Reaction to the Trump administration’s proposal to enact tariffs on steel and aluminum imports has skewed substantially to the negative, with criticism coming from economists, industrial leaders and congressional heads on both sides of the aisle. The stock market, too, is showing signs of worry over the repercussions of a potential trade war.
Even those who find reason to support the move should be concerned about whether such a protectionist stance is good for the economy as a whole, and by the impulsive manner in which the plan was hatched to appeal to the president’s political base.
The U.S. steel industry, which stands to benefit from tariffs, has said the plan has already resulted in new orders for production. But it’s important to note that prior to the announcement, the domestic steel business was hardly in a tailspin. According to the Commerce Department, steel companies have had positive cash flow 14 of the last 19 years. Nucor Steel, with a large presence in Utah, has been profitable for 19 of the last 20 years. Last year, the industry earned more than $2.8 billion, up from $714 million the year before.
The administration has argued the move is necessary to protect jobs, and it is true that employment in the steel industry has been down or stagnant. However, even though employment dropped 35 percent between 1998 and 2016, production capacity has remained the same, which speaks to more efficient manufacturing techniques rather than the influence of foreign producers.
As for foreign influence, it’s true that China has flooded the world steel market with product made cheaper by government subsidizations.

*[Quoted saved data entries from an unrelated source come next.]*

(** Removing one record, with or without its index entry. *)
Lemma remove_record_ok d u c ns k raw :
  kv_inv (bview d) u c → opened d → raw_at (bview d) ns k = Some raw →
  let d' := bdelete d (nsBucketName ns) k in
  kv_inv (bview d') (u - sizeOf k raw) (c - 1) ∧ opened d' ∧
  ∀ ns' k', raw_at (bview d') ns' k' =
    if decide (ns' = ns ∧ k' = k) then None else raw_at (bview d) ns' k'.
Proof.
  intros Hinv Ho Hraw. destruct (obs_del d ns k raw Ho Hraw) as (Ho' & Hi' & Hr' & Hf').
  cbv zeta. set (d' := bdelete d (nsBucketName ns) k) in *.
  pose proof (inv_bounds _ _ _ Hinv) as [??]. pose proof (sizeOf_nonneg k raw).
  split; [|done]. split.
  - intros ns' k' r. rewrite Hr'. case_decide; [done|]. apply (inv_rec _ _ _ Hinv).
  - intros ns' k' raw' r e. rewrite Hr'. case_decide; [done|]. intros. apply Hi'.
    by apply (inv_idx _ _ _ Hinv _ _ raw' r).
  - unfold used_bytes. by rewrite Hf', (inv_used _ _ _ Hinv).
  - unfold key_count. by rewrite Hf', (inv_count _ _ _ Hinv).
  - lia.
  - lia.
Qed.

(** Dropping an index entry that no record owns. *)
Lemma drop_entry_ok d u c x :
  kv_inv (bview d) u c → opened d →
  (∀ ns k r e, rec_at d ns k = Some r → ExpiresAt r = Some e → e < 2 ^ 63 → ttlKey e ns k ≠ x) →
  let d' := bdelete d ttlBucket x in
  kv_inv (bview d') u c ∧ opened d' ∧ ∀ ns k, raw_at (bview d') ns k = raw_at (bview d) ns k.
Proof.
  intros Hinv Ho Hx. destruct (obs_del_ttl d x Ho) as (Ho' & [Hr Hf] & Hi & _).
  cbv zeta. split; [|done]. split.
  - intros ns k raw. rewrite Hr. apply (inv_rec _ _ _ Hinv).
  - intros ns k raw r e. rewrite Hr. intros Hraw Hdec He Hlt. apply Hi. split.
    + apply (Hx _ _ r); [|done..]. unfold rec_at. by rewrite Hraw.
    + by apply (inv_idx _ _ _ Hinv _ _ raw r).
  - unfold used_bytes. by rewrite Hf, (inv_used _ _ _ Hinv).
  - unfold key_count. by rewrite Hf, (inv_count _ _ _ Hinv).
  - apply (inv_used_le _ _ _ Hinv).
  - apply (inv_count_le _ _ _ Hinv).
Qed.

(** An index key determines the record it belongs to. *)
Lemma own_entry d u c ns k r e x :
  kv_inv (bview d) u c → rec_at d ns k = Some r → ExpiresAt r = Some e → e < 2 ^ 63 → ttlKey e ns k = x →
  validNamespace ns = true ∧ k ≠ "" ∧ 0 ≤ e < 2 ^ 63 ∧ parseTTLKey x = Some (ns, k, e).
Proof.
  intros Hinv (raw & Hraw & Hdec)%bind_Some He Hlt <-.
  destruct (inv_rec _ _ _ Hinv _ _ _ Hraw) as (r' & Hr' & Hns & Hk & _ & Hexp).
  simplify_eq. apply Hexp in He as Hb. repeat split; try done; [lia..|].
  rewrite parse_ttlKey by by apply small_ns.
  unfold UnixNano. rewrite wrap64_id by (unfold in64; lia). done.
Qed.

But Chinese imports account for only about 2 percent of U.S. steel imports, compared to about 18 percent from Canada and about 21 percent from the European Union. The tonnage of steel imported from Brazil, South Korea and Mexico dwarf the amount that comes from China. That the U.S. receives a large amount of product from closely allied nations with whom it has had long and successful trade relations diminishes the president’s argument that a protectionist approach is necessary for national security. Under no reasonable interpretation of current market trends is the nation likely to become dependent upon steel or aluminum from potentially hostile foreign powers.

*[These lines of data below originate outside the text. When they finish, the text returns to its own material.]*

(* ===== verification/ApiHttp.v ===== *)
(** * internal/api: what the handlers share

    A decoded request body, a JSON reply, and the tenant check every handler
    starts with.  A handler is given what the router and the middleware made of the
    request: path and query parameters, headers, and the tenant of the context. *)

From S2P Require Import Prelude GoLib GoStrings Auth.
From S2P Require Export GoUnmarshal.

(** [HErr] is [writeJSON] of [{"error": code}], with a [Retry-After] header. *)
Inductive http (A : Type) : Type :=
| HErr (status : Z) (code : string) (retryAfter : option Z)
| HOk (status : Z) (a : A).
Arguments HErr {A} status code retryAfter.
Arguments HOk {A} status a.

Definition status {A} (r : http A) : Z := match r with HErr s _ _ | HOk s _ => s end.

(** [reqTenant] answers for the handler when no middleware set a tenant. *)
Definition no_tenant {A} : http A := HErr 500 "no_tenant" None.
(** What the scan reads of a volume directory. *)
Definition visible (d : tree) (tenant id : string) : option ventry :=
  td ← d !! tenant; if t_isdir td && t_readable td then t_entries td !! id else None.
Lemma scan_members d t id e :
  (t, (id, e)) ∈ (map_to_list d ≫= flat_tenant) ↔ tenantRe t = true ∧ visible d t id = Some e.
Proof.
  rewrite list_elem_of_bind. unfold visible. split.
  - intros ([tn td] & Hin & Hm%elem_of_map_to_list). unfold flat_tenant in Hin. cbn [fst snd] in Hin.
    destruct (negb (t_isdir td) || _) eqn:H1; [by apply elem_of_nil in Hin|].
    destruct (negb (t_readable td)) eqn:H2; [by apply elem_of_nil in Hin|].
    apply list_elem_of_fmap in Hin as (ve & [= -> <-] & Hve%elem_of_map_to_list). boolp.
    rewrite Hm. cbn. by destruct (t_isdir td), (tenantRe tn), (t_readable td).
  - intros [Ht He]. destruct (d !! t) as [td|] eqn:Hd; [|done]. cbn in He. exists (t, td).
    split; [|by apply elem_of_map_to_list]. unfold flat_tenant. cbn [fst snd]. rewrite Ht.
    destruct (t_isdir td), (t_readable td); try done. cbn in *.
    apply list_elem_of_fmap. exists (id, e). by rewrite elem_of_map_to_list.
Qed.
(** A successful start is the scan of an empty manager. *)
Lemma NewManager_scan cfg mk rm root_ok d m : NewManager cfg mk rm root_ok d = Some m →
  ∃ m0, m = scan rm root_ok m0 ∧ vols m0 = ∅ ∧ heap m0 = [] ∧ disk m0 = d.
Proof. unfold NewManager. case_match; [done|]. destruct mk; [|done]. intros [= <-]. by eexists. Qed.
Lemma empty_index_ok m : vols m = ∅ → index_ok m.
Proof. intros E k p. by rewrite E, lookup_empty. Qed.
Lemma scan_exact cfg rm d m :
  NewManager cfg true rm true d = Some m →
  index_ok m ∧
  (∀ t id, tenantRe t = true →
     is_Some (vols m !! key t id) ↔ ∃ e, visible d t id = Some e ∧ well_formed t id e = true) ∧
  (∀ t id, (∀ e, visible d t id = Some e → well_formed t id e = true) →
     tree_entry (disk m) t id = tree_entry d t id).
Proof.
  intros (m0 & -> & Hv & _ & <-)%NewManager_scan. unfold scan. cbn [negb]. rewrite scan_flat.
  destruct (foldl (scan_one rm) (m0, 0) (map_to_list (disk m0) ≫= flat_tenant)) as [m1 total] eqn:Hf.
  destruct (scan_fold rm _ m0 0 m1 total Hf) as (I1 & I2 & I3);
    [by intros t [id e] [Ht _]%scan_members|by apply empty_index_ok|].
  cbn [vols disk upd]. split; [exact I1|split].
  - intros t id Ht. rewrite I2 by done. rewrite Hv, lookup_empty. split.
    + intros [[? ?]|(e & [_ He]%scan_members & Hw)]; [done|eauto].
    + intros (e & He & Hw). right. exists e. split; [by apply scan_members|done].
  - intros t id Hall. apply I3. intros e [_ He]%scan_members. by apply Hall.
Qed.

(** at start-up, exactly the readable directories of a minted id whose
    metadata agrees with the path are indexed, under the path's own tenant and
    id, and none of them is removed. *)
Theorem scan_rebuilds cfg rm d m t td id e :
  NewManager cfg true rm true d = Some m →
  d !! t = Some td → t_isdir td = true → t_readable td = true → tenantRe t = true →
  t_entries td !! id = Some e →
  (is_Some (vols m !! key t id) ↔ well_formed t id e = true) ∧
  (well_formed t id e = true → tree_entry (disk m) t id = Some e) ∧ index_ok m.
Proof.
  intros Hm Hd Hdir Hread Ht He. destruct (scan_exact cfg rm d m Hm) as (I1 & I2 & I3).
  assert (Hvis : visible d t id = Some e) by (unfold visible; rewrite Hd; cbn; by rewrite Hdir, Hread).
  split; [|split; [|done]].
  - rewrite I2 by done. rewrite Hvis. naive_solver.
  - intros Hw. rewrite I3; [|naive_solver]. unfold tree_entry. by rewrite Hd.
Qed.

The immediate and vociferous protests of the tariff proposal have apparently led the administration to ratchet back its rhetoric and replace it with a softer approach, including exemptions for some nations. That’s good to see, but it also raises questions about the genesis of the plan, which clearly emanated from Trump’s campaign promises to make “America First” and stop jobs from migrating overseas.17 comments on this story
The president may be adept at convincing his supporters that the tariffs will preserve or even expand employment in the manufacturing sectors, but there is no credible evidence to support that notion. On balance, it’s clear that for the most part, a posture of open trade has brought substantial benefits to the U.S. economy, which is currently humming along at a vigorous pace. We would expect the nation’s trade policy be less about political theater and more about addressing real-world problems.